====== INFORMATION SUPPLIED

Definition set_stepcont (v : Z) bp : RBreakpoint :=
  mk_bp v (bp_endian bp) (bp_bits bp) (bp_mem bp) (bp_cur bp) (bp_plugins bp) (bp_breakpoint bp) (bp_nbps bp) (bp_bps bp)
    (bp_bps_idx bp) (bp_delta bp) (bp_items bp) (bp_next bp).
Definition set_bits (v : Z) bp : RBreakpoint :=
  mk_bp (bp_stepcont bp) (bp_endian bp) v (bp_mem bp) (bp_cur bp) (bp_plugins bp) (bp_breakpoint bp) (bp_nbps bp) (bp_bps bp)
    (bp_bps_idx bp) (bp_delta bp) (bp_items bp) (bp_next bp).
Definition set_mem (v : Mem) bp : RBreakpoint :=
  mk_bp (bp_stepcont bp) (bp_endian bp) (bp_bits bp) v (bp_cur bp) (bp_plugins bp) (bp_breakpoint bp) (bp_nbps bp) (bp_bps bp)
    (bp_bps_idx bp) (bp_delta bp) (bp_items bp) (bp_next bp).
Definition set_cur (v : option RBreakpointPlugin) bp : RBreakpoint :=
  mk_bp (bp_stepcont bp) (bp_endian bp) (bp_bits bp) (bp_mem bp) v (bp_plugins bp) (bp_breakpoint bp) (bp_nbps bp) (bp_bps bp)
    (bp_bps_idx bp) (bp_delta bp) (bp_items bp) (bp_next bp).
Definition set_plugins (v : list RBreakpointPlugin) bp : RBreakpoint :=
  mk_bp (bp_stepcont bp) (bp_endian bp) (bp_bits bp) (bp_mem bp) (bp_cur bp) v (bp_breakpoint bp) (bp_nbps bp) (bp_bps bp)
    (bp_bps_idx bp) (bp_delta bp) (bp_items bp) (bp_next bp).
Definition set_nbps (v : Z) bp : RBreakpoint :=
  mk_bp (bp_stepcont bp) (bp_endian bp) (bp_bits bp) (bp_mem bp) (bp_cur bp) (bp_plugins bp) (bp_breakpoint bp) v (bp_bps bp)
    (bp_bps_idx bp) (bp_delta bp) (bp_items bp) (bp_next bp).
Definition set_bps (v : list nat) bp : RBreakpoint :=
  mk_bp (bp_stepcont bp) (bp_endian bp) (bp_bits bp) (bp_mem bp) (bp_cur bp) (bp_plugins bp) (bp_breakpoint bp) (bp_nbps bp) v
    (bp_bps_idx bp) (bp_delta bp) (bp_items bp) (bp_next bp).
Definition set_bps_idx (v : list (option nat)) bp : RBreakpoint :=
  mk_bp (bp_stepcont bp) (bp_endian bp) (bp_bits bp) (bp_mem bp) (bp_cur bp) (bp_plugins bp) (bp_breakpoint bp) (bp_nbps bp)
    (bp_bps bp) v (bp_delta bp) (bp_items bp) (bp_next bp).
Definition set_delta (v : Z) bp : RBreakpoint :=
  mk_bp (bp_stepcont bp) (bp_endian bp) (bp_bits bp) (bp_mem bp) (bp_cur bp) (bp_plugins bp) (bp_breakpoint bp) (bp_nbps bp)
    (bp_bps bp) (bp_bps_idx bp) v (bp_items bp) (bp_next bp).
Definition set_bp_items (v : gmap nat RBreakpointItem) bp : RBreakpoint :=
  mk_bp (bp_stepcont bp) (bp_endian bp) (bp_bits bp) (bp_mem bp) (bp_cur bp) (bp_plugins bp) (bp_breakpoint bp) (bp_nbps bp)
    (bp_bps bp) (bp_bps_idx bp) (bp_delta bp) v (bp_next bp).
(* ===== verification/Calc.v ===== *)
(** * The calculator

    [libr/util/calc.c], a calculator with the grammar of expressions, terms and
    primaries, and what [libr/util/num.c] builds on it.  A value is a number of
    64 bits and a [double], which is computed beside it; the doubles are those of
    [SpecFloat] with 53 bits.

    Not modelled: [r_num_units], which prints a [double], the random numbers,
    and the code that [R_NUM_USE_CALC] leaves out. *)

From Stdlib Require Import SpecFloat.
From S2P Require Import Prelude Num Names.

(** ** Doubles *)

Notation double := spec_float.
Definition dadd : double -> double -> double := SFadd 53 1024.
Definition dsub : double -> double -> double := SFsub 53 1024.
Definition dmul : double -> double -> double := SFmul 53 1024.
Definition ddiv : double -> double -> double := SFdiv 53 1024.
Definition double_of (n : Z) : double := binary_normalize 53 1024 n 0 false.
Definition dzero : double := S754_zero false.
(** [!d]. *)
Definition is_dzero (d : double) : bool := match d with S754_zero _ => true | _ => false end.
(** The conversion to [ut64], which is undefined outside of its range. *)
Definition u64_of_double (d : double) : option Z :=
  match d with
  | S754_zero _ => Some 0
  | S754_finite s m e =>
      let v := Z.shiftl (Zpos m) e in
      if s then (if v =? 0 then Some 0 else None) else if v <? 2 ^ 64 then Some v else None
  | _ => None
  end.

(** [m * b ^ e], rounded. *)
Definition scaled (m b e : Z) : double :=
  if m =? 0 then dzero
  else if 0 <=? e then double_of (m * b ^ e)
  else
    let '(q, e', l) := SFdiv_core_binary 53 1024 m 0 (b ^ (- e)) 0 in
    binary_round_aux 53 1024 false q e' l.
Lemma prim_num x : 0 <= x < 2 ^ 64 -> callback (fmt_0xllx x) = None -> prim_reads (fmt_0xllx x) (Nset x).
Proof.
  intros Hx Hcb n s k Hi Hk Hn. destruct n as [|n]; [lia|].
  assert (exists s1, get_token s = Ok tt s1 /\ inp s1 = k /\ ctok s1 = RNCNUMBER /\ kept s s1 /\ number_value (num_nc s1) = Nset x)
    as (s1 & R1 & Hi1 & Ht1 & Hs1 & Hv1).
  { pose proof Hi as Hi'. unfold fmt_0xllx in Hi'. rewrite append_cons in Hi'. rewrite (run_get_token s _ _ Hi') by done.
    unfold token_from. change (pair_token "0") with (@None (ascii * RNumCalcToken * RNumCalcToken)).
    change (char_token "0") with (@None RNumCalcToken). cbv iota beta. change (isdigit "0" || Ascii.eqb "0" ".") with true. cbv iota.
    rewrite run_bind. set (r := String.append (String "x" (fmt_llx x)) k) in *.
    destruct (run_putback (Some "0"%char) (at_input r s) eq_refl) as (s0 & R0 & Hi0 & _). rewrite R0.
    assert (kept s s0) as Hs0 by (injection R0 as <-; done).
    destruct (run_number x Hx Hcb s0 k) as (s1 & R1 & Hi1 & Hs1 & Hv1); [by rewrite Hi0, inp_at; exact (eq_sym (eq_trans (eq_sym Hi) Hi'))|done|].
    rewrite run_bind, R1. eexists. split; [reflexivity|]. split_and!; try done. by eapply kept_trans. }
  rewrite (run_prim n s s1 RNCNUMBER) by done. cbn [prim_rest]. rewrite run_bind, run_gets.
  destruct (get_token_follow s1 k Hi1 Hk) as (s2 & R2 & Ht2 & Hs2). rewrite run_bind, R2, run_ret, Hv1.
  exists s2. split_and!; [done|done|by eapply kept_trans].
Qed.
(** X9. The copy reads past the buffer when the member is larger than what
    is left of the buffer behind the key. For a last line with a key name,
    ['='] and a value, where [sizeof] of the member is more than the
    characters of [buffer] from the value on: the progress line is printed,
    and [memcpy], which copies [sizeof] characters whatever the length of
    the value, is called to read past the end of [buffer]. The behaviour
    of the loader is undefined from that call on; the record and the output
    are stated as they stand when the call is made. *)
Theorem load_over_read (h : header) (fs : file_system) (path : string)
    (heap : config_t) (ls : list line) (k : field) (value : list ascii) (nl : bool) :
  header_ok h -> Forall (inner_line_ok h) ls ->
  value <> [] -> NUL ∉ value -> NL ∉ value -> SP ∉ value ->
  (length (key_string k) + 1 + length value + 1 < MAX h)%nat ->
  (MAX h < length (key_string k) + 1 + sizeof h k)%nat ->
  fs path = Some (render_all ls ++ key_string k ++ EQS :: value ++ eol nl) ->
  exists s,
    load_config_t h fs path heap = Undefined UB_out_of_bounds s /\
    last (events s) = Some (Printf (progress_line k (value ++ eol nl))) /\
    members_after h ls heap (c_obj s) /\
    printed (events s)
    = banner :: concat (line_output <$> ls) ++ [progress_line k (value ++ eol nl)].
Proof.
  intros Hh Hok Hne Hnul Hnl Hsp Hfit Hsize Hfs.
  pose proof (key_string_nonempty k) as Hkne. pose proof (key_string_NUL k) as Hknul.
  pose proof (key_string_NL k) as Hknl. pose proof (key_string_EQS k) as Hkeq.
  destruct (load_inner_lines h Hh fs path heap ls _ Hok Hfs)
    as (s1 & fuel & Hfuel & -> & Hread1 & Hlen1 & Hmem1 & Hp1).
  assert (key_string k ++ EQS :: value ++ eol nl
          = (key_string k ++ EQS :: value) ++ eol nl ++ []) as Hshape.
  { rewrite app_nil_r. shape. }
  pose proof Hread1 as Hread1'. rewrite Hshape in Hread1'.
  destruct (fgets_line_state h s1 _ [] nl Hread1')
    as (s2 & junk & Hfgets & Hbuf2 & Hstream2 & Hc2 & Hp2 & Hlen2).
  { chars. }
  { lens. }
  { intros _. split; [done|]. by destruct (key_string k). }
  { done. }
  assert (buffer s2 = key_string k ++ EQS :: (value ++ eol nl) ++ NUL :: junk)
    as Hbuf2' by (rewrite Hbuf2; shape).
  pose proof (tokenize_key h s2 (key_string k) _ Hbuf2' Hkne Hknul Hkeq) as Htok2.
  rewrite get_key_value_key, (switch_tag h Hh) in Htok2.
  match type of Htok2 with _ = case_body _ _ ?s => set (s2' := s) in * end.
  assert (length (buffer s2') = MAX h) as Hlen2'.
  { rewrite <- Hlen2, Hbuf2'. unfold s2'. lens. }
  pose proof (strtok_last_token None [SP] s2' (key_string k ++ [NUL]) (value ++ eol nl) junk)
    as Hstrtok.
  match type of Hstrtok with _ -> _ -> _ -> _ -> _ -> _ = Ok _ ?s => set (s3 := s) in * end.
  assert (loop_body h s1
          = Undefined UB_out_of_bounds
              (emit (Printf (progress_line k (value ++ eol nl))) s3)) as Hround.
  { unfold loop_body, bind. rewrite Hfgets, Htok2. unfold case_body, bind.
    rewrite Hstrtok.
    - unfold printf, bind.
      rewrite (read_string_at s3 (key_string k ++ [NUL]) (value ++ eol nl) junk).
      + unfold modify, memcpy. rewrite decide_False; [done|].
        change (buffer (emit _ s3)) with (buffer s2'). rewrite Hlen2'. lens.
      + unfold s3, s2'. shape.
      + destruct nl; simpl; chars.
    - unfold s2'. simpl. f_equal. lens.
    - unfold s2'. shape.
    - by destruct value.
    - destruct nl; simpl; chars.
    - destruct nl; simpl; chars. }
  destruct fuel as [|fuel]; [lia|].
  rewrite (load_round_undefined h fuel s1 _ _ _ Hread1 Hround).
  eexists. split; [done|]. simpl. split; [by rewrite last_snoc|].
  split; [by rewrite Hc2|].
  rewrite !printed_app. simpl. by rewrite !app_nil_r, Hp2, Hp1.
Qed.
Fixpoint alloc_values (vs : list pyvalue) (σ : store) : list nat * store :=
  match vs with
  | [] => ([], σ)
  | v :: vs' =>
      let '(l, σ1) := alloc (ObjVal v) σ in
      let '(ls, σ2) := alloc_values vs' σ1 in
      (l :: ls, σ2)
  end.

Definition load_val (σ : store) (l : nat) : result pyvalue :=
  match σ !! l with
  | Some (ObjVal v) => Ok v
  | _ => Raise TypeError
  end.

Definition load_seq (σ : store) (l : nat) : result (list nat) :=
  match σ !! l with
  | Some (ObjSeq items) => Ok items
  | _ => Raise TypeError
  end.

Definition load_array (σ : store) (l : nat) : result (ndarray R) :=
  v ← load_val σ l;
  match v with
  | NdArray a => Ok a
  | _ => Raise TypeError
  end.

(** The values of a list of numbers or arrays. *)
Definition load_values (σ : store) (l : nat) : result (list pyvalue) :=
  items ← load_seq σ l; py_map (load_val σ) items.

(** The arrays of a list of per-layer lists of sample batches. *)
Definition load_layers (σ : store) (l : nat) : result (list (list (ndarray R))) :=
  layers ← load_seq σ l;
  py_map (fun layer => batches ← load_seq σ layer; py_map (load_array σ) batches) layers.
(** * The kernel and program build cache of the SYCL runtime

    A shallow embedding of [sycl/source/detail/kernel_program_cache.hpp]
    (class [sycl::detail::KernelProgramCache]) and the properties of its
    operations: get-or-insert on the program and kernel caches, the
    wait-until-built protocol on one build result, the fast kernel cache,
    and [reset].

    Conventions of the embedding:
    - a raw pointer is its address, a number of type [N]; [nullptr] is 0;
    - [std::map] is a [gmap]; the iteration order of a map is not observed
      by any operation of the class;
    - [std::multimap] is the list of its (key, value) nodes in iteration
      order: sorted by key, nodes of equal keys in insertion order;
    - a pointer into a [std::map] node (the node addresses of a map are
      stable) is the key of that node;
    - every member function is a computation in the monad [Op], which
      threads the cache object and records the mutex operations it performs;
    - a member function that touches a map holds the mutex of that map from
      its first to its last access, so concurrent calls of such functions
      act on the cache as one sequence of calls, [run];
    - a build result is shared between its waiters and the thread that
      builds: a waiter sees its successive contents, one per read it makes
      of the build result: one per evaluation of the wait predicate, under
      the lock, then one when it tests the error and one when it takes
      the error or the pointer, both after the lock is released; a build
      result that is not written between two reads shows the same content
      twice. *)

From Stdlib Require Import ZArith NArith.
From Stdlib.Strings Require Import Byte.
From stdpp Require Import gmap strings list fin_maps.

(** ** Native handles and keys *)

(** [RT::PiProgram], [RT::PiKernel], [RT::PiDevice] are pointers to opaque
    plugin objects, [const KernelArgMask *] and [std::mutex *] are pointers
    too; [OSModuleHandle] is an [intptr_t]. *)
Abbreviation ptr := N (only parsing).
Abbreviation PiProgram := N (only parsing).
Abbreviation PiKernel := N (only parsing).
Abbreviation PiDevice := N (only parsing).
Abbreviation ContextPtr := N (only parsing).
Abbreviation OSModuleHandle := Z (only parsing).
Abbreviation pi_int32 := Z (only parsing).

============

* **TASK DETAILS**:
Your task for the entries above: copy exactly the span starting with the line with "(length (key_string k)" and going on through the line with "destruct (load_inner_lines h", both lines included, and nothing else.

* **PROBLEM SOLUTION**:
  (length (key_string k) + 1 + length value + 1 < MAX h)%nat ->
  (MAX h < length (key_string k) + 1 + sizeof h k)%nat ->
  fs path = Some (render_all ls ++ key_string k ++ EQS :: value ++ eol nl) ->
  exists s,
    load_config_t h fs path heap = Undefined UB_out_of_bounds s /\
    last (events s) = Some (Printf (progress_line k (value ++ eol nl))) /\
    members_after h ls heap (c_obj s) /\
    printed (events s)
    = banner :: concat (line_output <$> ls) ++ [progress_line k (value ++ eol nl)].
Proof.
  intros Hh Hok Hne Hnul Hnl Hsp Hfit Hsize Hfs.
  pose proof (key_string_nonempty k) as Hkne. pose proof (key_string_NUL k) as Hknul.
  pose proof (key_string_NL k) as Hknl. pose proof (key_string_EQS k) as Hkeq.
  destruct (load_inner_lines h Hh fs path heap ls _ Hok Hfs)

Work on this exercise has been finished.